Mais d’anciens et d’actuels responsables affirment que le commandant, Dimitri Hérard, était déjà suspect dans une autre affaire que la Drug Enforcement Administration des États-Unis poursuit depuis des années : la disparition de centaines, voire de milliers, de kilos de cocaïne et d’héroïne qui ont été emportés par des fonctionnaires corrompus quelques heures seulement avant que les agents des forces de l’ordre ne viennent les saisir.
Aujourd’hui, certains responsables internationaux qui participent à l’enquête sur l’assassinat du président disent qu’ils examinent si ces réseaux criminels contribuent à expliquer le meurtre.

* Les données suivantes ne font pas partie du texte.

Lemma list_sort_correct_witness :
  wp (list_sort (less_by id) (mk_list 1 2)) sample_heap (λ _ m',
    ∃ es', is_list m' (mk_list 1 2) es' ∧ Sorted (le_of (less_by id)) es' ∧
      stable_perm (less_by id) [30; 10; 20] es' ∧ frame (nodes (mk_list 1 2) [30; 10; 20]) sample_heap m').
Proof.
  apply (list_sort_correct (less_by id) sample_heap (mk_list 1 2) [30; 10; 20]).
  split_and!; [by repeat (split || econstructor)|by apply (bool_decide_unpack _)|by apply (bool_decide_unpack _)].
Defined.
(* ===== verification/Synch.v ===== *)
(** * Synchronization (threads/synch.c), thread life cycle and the machine

    Semaphores, locks and condition variables, then the functions of thread.c,
    process.c and timer.c that are built on them, and the machine: the running
    thread executes what it has pending or calls the kernel, and timer
    interrupts arrive when interrupts are on.  A call runs in one step up to
    its next suspension point.  Thread identifiers and the tick counter are
    unbounded numbers. *)

From S2P Require Import Prelude KList KState Thread.
Local Open Scope Z_scope.

(** ** Semaphores *)
Definition sema_init (a : Z) (v : Z) : M kstate unit :=
  ASSERT (bool_decide (a ≠ NULL));;
  modify (λ s, set_semas (<[a := mk_semaphore v []]> (semas s)) s).

(** [lock_acquire] after [sema_down]. *)
Definition lock_acquire_tail (l : Z) (old_level : bool) : M kstate (list stmt) :=
  t ← running_thread;
  upd_lock l (set_holder t);;
  upd_thread t (λ th, set_lock_list (lock_list th ++ [l]) th);;
  adjust_priority t;;
  upd_thread t (set_waiting_lock NULL);;
  _ ← intr_set_level old_level;
  ret [].

Definition run_after (k : after) : M kstate (list stmt) :=
  match k with Return => ret [] | LockTail l old_level => lock_acquire_tail l old_level end.

(** One turn of [while (sema->value == 0)], and what follows the loop. *)
Definition sema_down_loop (a : Z) (old_level : bool) (k : after) : M kstate (list stmt) :=
  sm ← get_sema a;
  if bool_decide (value sm = 0) then
    t ← thread_current;
    upd_sema a (λ sm, set_waiters (waiters sm ++ [t]) sm);;
    thread_block;;
    ret [SemaLoop a old_level k]
  else
    upd_sema a (λ sm, set_value (u32 (value sm - 1)) sm);;
    _ ← intr_set_level old_level;
    run_after k.

Definition sema_down (a : Z) (k : after) : M kstate (list stmt) :=
  ASSERT (bool_decide (a ≠ NULL));;
  c ← intr_context; ASSERT (negb c);;
  old_level ← intr_disable;
  sema_down_loop a old_level k.

Definition sema_try_down (a : Z) : M kstate bool :=
  ASSERT (bool_decide (a ≠ NULL));;
  old_level ← intr_disable;
  sm ← get_sema a;
  success ← (if bool_decide (value sm > 0)
             then upd_sema a (set_value (value sm - 1));; ret true
             else ret false);
  _ ← intr_set_level old_level;
  ret success.

Definition sema_up (a : Z) : M kstate (list stmt) :=
  ASSERT (bool_decide (a ≠ NULL));;
  old_level ← intr_disable;
  s ← get_state;
  sm ← get_sema a;
  (match max_elem (less_thread_priority s) (waiters sm) with
   | Some t =>
       upd_sema a (λ sm, set_waiters (remove_elem t (waiters sm)) sm);;
       thread_unblock t
   | None => ret tt
   end);;
  upd_sema a (λ sm, set_value (u32 (value sm + 1)) sm);;
  _ ← intr_set_level old_level;
  c ← intr_context;
  if negb c then thread_yield else ret [].

(** ** Locks *)
Definition lock_init (l : Z) : M kstate unit :=
  ASSERT (bool_decide (l ≠ NULL));;
  modify (λ s, set_locks (<[l := mk_lock NULL PRI_MIN]> (locks s)) s);;
  sema_init (lock_semaphore l) 1.

Definition lock_held_by_current_thread (l : Z) : M kstate bool :=
  ASSERT (bool_decide (l ≠ NULL));;
  lk ← get_lock l;
  t ← thread_current;
  ret (bool_decide (holder lk = t)).

Definition lock_acquire (l : Z) : M kstate (list stmt) :=
  ASSERT (bool_decide (l ≠ NULL));;
  c ← intr_context; ASSERT (negb c);;
  h ← lock_held_by_current_thread l; ASSERT (negb h);;
  old_level ← intr_disable;
  t ← thread_current;
  upd_thread t (set_waiting_lock l);;
  flush_priority t;;
  sema_down (lock_semaphore l) (LockTail l old_level).

Definition lock_try_acquire (l : Z) : M kstate bool :=
  ASSERT (bool_decide (l ≠ NULL));;
  h ← lock_held_by_current_thread l; ASSERT (negb h);;
  old_level ← intr_disable;
  t ← thread_current;
  success ← sema_try_down (lock_semaphore l);
  (if success : bool then
     upd_lock l (set_holder t);;
     upd_thread t (λ th, set_lock_list (lock_list th ++ [l]) th);;
     adjust_priority t
   else ret tt);;
  _ ← intr_set_level old_level;
  ret success.

Definition flush_lock_priority (l : Z) : M kstate unit :=
  s ← get_state;
  sm ← get_sema (lock_semaphore l);
  match max_elem (less_thread_priority s) (waiters sm) with
  | None => upd_lock l (set_max_priority PRI_MIN)
  | Some t => th ← get_thread t; upd_lock l (set_max_priority (priority th))
  end.

(** [sema_up] may switch to another thread: the rest is pending. *)
Definition lock_release (l : Z) : M kstate (list stmt) :=
  ASSERT (bool_decide (l ≠ NULL));;
  h ← lock_held_by_current_thread l; ASSERT h;;
  old_level ← intr_disable;
  lk ← get_lock l;
  let t := holder lk in
  upd_lock l (set_holder NULL);;
  upd_thread t (λ th, set_lock_list (remove_elem l (lock_list th)) th);;
  adjust_priority t;;
  k ← sema_up (lock_semaphore l);
  ret (k ++ [FlushLock l; IntrSetLevel old_level; ThreadYield]).

(** ** Condition variables *)
Definition get_cond (c : Z) : M kstate (list Z) := s ← get_state; deref (conds s !! c).
Definition set_cond (c : Z) (ws : list Z) : M kstate unit :=
  modify (λ s, set_conds (<[c := ws]> (conds s)) s).

Definition cond_init (c : Z) : M kstate unit := ASSERT (bool_decide (c ≠ NULL));; set_cond c [].

(** [w] is the address of the local variable [waiter]. *)
Definition cond_wait (c l w : Z) : M kstate (list stmt) :=
  ASSERT (bool_decide (c ≠ NULL));;
  ASSERT (bool_decide (l ≠ NULL));;
  i ← intr_context; ASSERT (negb i);;
  h ← lock_held_by_current_thread l; ASSERT h;;
  sema_init (elem_semaphore w) 0;;
  lk ← get_lock l;
  modify (λ s, set_sema_elems (<[w := max_priority lk]> (sema_elems s)) s);;
  ws ← get_cond c;
  set_cond c (ws ++ [w]);;
  k ← lock_release l;
  ret (k ++ [SemaDown (elem_semaphore w); LockAcquire l]).

Definition sema_priority (s : kstate) (w : Z) : Z := default 0 (sema_elems s !! w).
Definition less_sema_priority (s : kstate) : Z → Z → bool := less_by (sema_priority s).

Definition cond_signal (c l : Z) : M kstate (list stmt) :=
  ASSERT (bool_decide (c ≠ NULL));;
  ASSERT (bool_decide (l ≠ NULL));;
  i ← intr_context; ASSERT (negb i);;
  h ← lock_held_by_current_thread l; ASSERT h;;
  s ← get_state;
  ws ← get_cond c;
  match max_elem (less_sema_priority s) ws with
  | Some w => set_cond c (remove_elem w ws);; sema_up (elem_semaphore w)
  | None => ret []
  end.

(** One turn of [while (!list_empty (&cond->waiters))]. *)
Definition cond_broadcast (c l : Z) : M kstate (list stmt) :=
  ASSERT (bool_decide (c ≠ NULL));;
  ASSERT (bool_decide (l ≠ NULL));;
  ws ← get_cond c;
  match ws with
  | [] => ret []
  | _ => k ← cond_signal c l; ret (k ++ [CondBroadcast c l])
  end.

(** ** Life of a thread (thread.c, process.c) *)
Definition set_result (v : Z) : M kstate unit := t ← running_thread; upd_thread t (KState.set_result v).
Definition get_result : M kstate Z := t ← running_thread; th ← get_thread t; ret (result th).

Definition allocate_tid : list stmt := [LockAcquire tid_lock; TidNext; LockRelease tid_lock].
(** [tid = next_tid++] *)
Definition tid_next : M kstate unit :=
  s ← get_state; put_state (set_next_tid (next_tid s + 1) s);; set_result (next_tid s).

(** [t] is what [palloc_get_page] returns and [pn] what [malloc] returns. *)
Definition thread_create (t pn : Z) (nm : string) (prio : Z) (function : list stmt)
    : M kstate (list stmt) :=
  if bool_decide (t = NULL) then set_result TID_ERROR;; ret []
  else init_thread t nm prio;; ret (allocate_tid ++ [CreateTail t pn function]).

(** [thread_create] after [allocate_tid]; the frames are those of
    [kernel_thread], [switch_entry] and [switch_threads]. *)
Definition thread_create_tail (t p : Z) (function : list stmt) : M kstate (list stmt) :=
  new_tid ← get_result;
  upd_thread t (set_tid new_tid);;
  (if bool_decide (p = NULL) then fail BadAccess else ret tt);;
  modify (λ s, set_pnodes (<[p := mk_pnode new_tid (-1)]> (pnodes s)) s);;
  sema_init (pnode_sema p) 0;;
  r ← running_thread;
  upd_thread r (λ th, set_child_list (child_list th ++ [p]) th);;
  upd_thread t (set_pn p);;
  c ← thread_current;
  cth ← get_thread c;
  upd_thread t (set_cwd (cwd cth));;
  _ ← alloc_frame t 12; _ ← alloc_frame t 4; _ ← alloc_frame t 28;
  upd_thread t (set_pending (KernelThread :: function));;
  thread_unblock t;;
  thread_yield.

Definition kernel_thread : M kstate unit := _ ← intr_enable; ret tt.

Definition thread_init : M kstate (list stmt) :=
  l ← intr_get_level; ASSERT (negb l);;
  lock_init tid_lock;;
  modify (set_ready_list []);;
  modify (set_sleep_list []);;
  modify (set_all_list []);;
  t ← running_thread;
  modify (set_initial_thread t);;
  init_thread t "main" PRI_DEFAULT;;
  upd_thread t (set_status THREAD_RUNNING);;
  ret (allocate_tid ++ [InitTail]).
Definition thread_init_tail : M kstate unit :=
  v ← get_result;
  t ← gets initial_thread;
  upd_thread t (set_tid v);;
  upd_thread t (set_cwd ROOT_DIR_SECTOR).

(** [idle_started] is the address of the local semaphore. *)
Definition thread_start (t pn idle_started : Z) : M kstate (list stmt) :=
  sema_init idle_started 0;;
  k ← thread_create t pn "idle" PRI_MIN [IdleStart idle_started];
  ret (k ++ [IntrSetLevel true; SemaDown idle_started]).

Definition idle_start (idle_started : Z) : M kstate (list stmt) :=
  t ← thread_current;
  modify (set_idle_thread t);;
  k ← sema_up idle_started;
  ret (k ++ [IdleLoop]).
Definition idle_loop : M kstate (list stmt) :=
  _ ← intr_disable;
  thread_block;;
  ret [StiHlt; IdleLoop].

(** [free (pn)] *)
Definition free_pnode (p : Z) : M kstate unit :=
  modify (λ s, set_semas (delete (pnode_sema p) (semas s)) (set_pnodes (delete p (pnodes s)) s)).

Fixpoint free_child_loop (l : list Z) : M kstate unit :=
  match l with [] => ret tt | p :: r => free_pnode p;; free_child_loop r end.
Definition free_child_list : M kstate unit :=
  t ← thread_current;
  th ← get_thread t;
  free_child_loop (child_list th);;
  upd_thread t (set_child_list []).

(** The first child with the process id. *)
Definition find_child_pnode (child : Z) : M kstate Z :=
  t ← thread_current;
  th ← get_thread t;
  s ← get_state;
  ret (List.hd NULL (filter (λ p, pid <$> pnodes s !! p = Some child) (child_list th))).

Definition process_wait (child_tid : Z) : M kstate (list stmt) :=
  p ← find_child_pnode child_tid;
  if bool_decide (p ≠ NULL) then
    k ← sema_down (pnode_sema p) Return;
    ret (k ++ [WaitTail p])
  else set_result (-1);; ret [].
Definition process_wait_tail (p : Z) : M kstate unit :=
  s ← get_state;
  n ← deref (pnodes s !! p);
  set_result (exit_status n);;
  t ← running_thread;
  upd_thread t (λ th, set_child_list (remove_elem p (child_list th)) th);;
  free_pnode p.

(** [process_exit] up to the page directory and the file table, which other
    components own. *)
Definition process_exit : M kstate (list stmt) :=
  t ← thread_current;
  upd_thread t (set_pagedir NULL);;
  free_child_list;;
  th ← get_thread t;
  (if bool_decide (pn th = NULL) then fail BadAccess else ret tt);;
  sema_up (pnode_sema (pn th)).

Definition thread_exit : M kstate (list stmt) :=
  c ← intr_context; ASSERT (negb c);;
  k ← process_exit;
  ret (k ++ [ThreadDie]).
Definition thread_die : M kstate unit :=
  _ ← intr_disable;
  t ← thread_current;
  modify (λ s, set_all_list (remove_elem t (all_list s)) s);;
  upd_thread t (set_status THREAD_DYING);;
  schedule.

(** ** The timer (devices/timer.c) *)
Definition timer_ticks : M kstate Z :=
  old_level ← intr_disable;
  t ← gets ticks;
  _ ← intr_set_level old_level;
  ret t.
Definition timer_elapsed (then_ : Z) : M kstate Z := t ← timer_ticks; ret (s64 (t - then_)).
Definition timer_sleep (n : Z) : M kstate (list stmt) :=
  l ← intr_get_level; ASSERT l;;
  t ← timer_ticks;
  thread_sleep (s64 (t + n)).

Definition timer_interrupt : M kstate unit :=
  modify (λ s, set_ticks (s64 (ticks s + 1)) s);;
  s ← get_state;
  thread_alarm (ticks s);;
  thread_tick.

(** [intr_handler] for the timer interrupt: the processor turns interrupts off
    before it and on when it returns. *)
Definition intr_handler : M kstate (list stmt) :=
  modify (set_intr_on false);;
  c ← intr_context; ASSERT (negb c);;
  modify (set_in_external_intr true);;
  modify (set_yield_on_return false);;
  timer_interrupt;;
  l ← intr_get_level; ASSERT (negb l);;
  modify (set_in_external_intr false);;
  y ← gets yield_on_return;
  k ← (if y : bool then thread_yield else ret []);
  ret (k ++ [IntrReturn]).

(** ** The machine *)

(** A pending statement is executed; the result is what it leaves to do. *)
Definition exec (st : stmt) : M kstate (list stmt) :=
  match st with
  | IntrSetLevel level => _ ← intr_set_level level; ret []
  | SemaLoop a old_level k => sema_down_loop a old_level k
  | SemaDown a => sema_down a Return
  | LockAcquire l => lock_acquire l
  | LockRelease l => lock_release l
  | ThreadYield => thread_yield
  | FlushLock l => flush_lock_priority l;; ret []
  | CondBroadcast c l => cond_broadcast c l
  | TidNext => tid_next;; ret []
  | CreateTail t p function => thread_create_tail t p function
  | KernelThread => kernel_thread;; ret []
  | IdleStart a => idle_start a
  | IdleLoop => idle_loop
  | StiHlt => modify (set_intr_on true);; ret []
  | IntrReturn => modify (set_intr_on true);; ret []
  | InitTail => thread_init_tail;; ret []
  | WaitTail p => process_wait_tail p;; ret []
  | ThreadDie => thread_die;; ret []
  end.

(** What the code of a thread can ask of the kernel. *)
Inductive call :=
| CallSemaInit (a v : Z) | CallSemaDown (a : Z) | CallSemaTryDown (a : Z) | CallSemaUp (a : Z)
| CallLockInit (l : Z) | CallLockAcquire (l : Z) | CallLockTryAcquire (l : Z) | CallLockRelease (l : Z)
| CallCondInit (c : Z) | CallCondWait (c l w : Z) | CallCondSignal (c l : Z) | CallCondBroadcast (c l : Z)
| CallYield | CallSetPriority (p : Z) | CallTimerSleep (n : Z)
| CallThreadCreate (t pn : Z) (nm : string) (prio : Z)
| CallWait (child : Z) | CallExit | CallSwitchYield (b : bool).

Definition exec_call (c : call) : M kstate (list stmt) :=
  match c with
  | CallSemaInit a v => sema_init a v;; ret []
  | CallSemaDown a => sema_down a Return
  | CallSemaTryDown a => b ← sema_try_down a; set_result (Z.b2z b);; ret []
  | CallSemaUp a => sema_up a
  | CallLockInit l => lock_init l;; ret []
  | CallLockAcquire l => lock_acquire l
  | CallLockTryAcquire l => b ← lock_try_acquire l; set_result (Z.b2z b);; ret []
  | CallLockRelease l => lock_release l
  | CallCondInit c => cond_init c;; ret []
  | CallCondWait c l w => cond_wait c l w
  | CallCondSignal c l => cond_signal c l
  | CallCondBroadcast c l => cond_broadcast c l
  | CallYield => thread_yield
  | CallSetPriority p => thread_set_priority p
  | CallTimerSleep n => timer_sleep n
  | CallThreadCreate t p nm prio => thread_create t p nm prio []
  | CallWait child => process_wait child
  | CallExit => thread_exit
  | CallSwitchYield b => switch_yield b;; ret []
  end.

(** The stack of thread [t] gets [k] on top, unless the thread is gone. *)
Definition push_pending (t : Z) (k : list stmt) : M kstate unit :=
  modify (λ s, set_threads (alter (λ th, set_pending (k ++ pending th) th) t (threads s)) s).

Inductive action := Resume | Call (c : call) | Tick.

(** One step of the machine. *)
Definition run (a : action) : M kstate unit :=
  t ← running_thread;
  th ← get_thread t;
  match a with
  | Resume =>
      match pending th with
      | [] => fail BadAccess
      | st :: rest =>
          upd_thread t (set_pending rest);;
          k ← exec st;
          push_pending t k
      end
  | Call c =>
      match pending th with
      | [] => k ← exec_call c; push_pending t k
      | _ => fail BadAccess
      end
  | Tick =>
      l ← intr_get_level;
      if l : bool then k ← intr_handler; push_pending t k else fail BadAccess
  end.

Les responsables haïtiens, y compris le premier ministre du pays, ont reconnu que l’explication officielle présentée dans les jours qui ont suivi l’assassinat – à savoir que M. Moïse a été abattu dans le cadre d’un complot élaboré visant à s’emparer d’un poste politique – ne tient pas entièrement la route et que le véritable motif du meurtre n’a pas été découvert.
Haïti est un point de transit majeur pour les drogues à destination des États-Unis, et les responsables américains et des Nations Unies affirment que le commerce prospère grâce à un ensemble de politiciens, d’hommes d’affaires et de membres des forces de l’ordre qui abusent de leur pouvoir. Aujourd’hui, des fonctionnaires actuels et anciens affirment que M. Hérard a longtemps été au centre de l’enquête sur l’une des plus grandes affaires de trafic de drogue que la D.E.A. ait jamais menée en Haïti.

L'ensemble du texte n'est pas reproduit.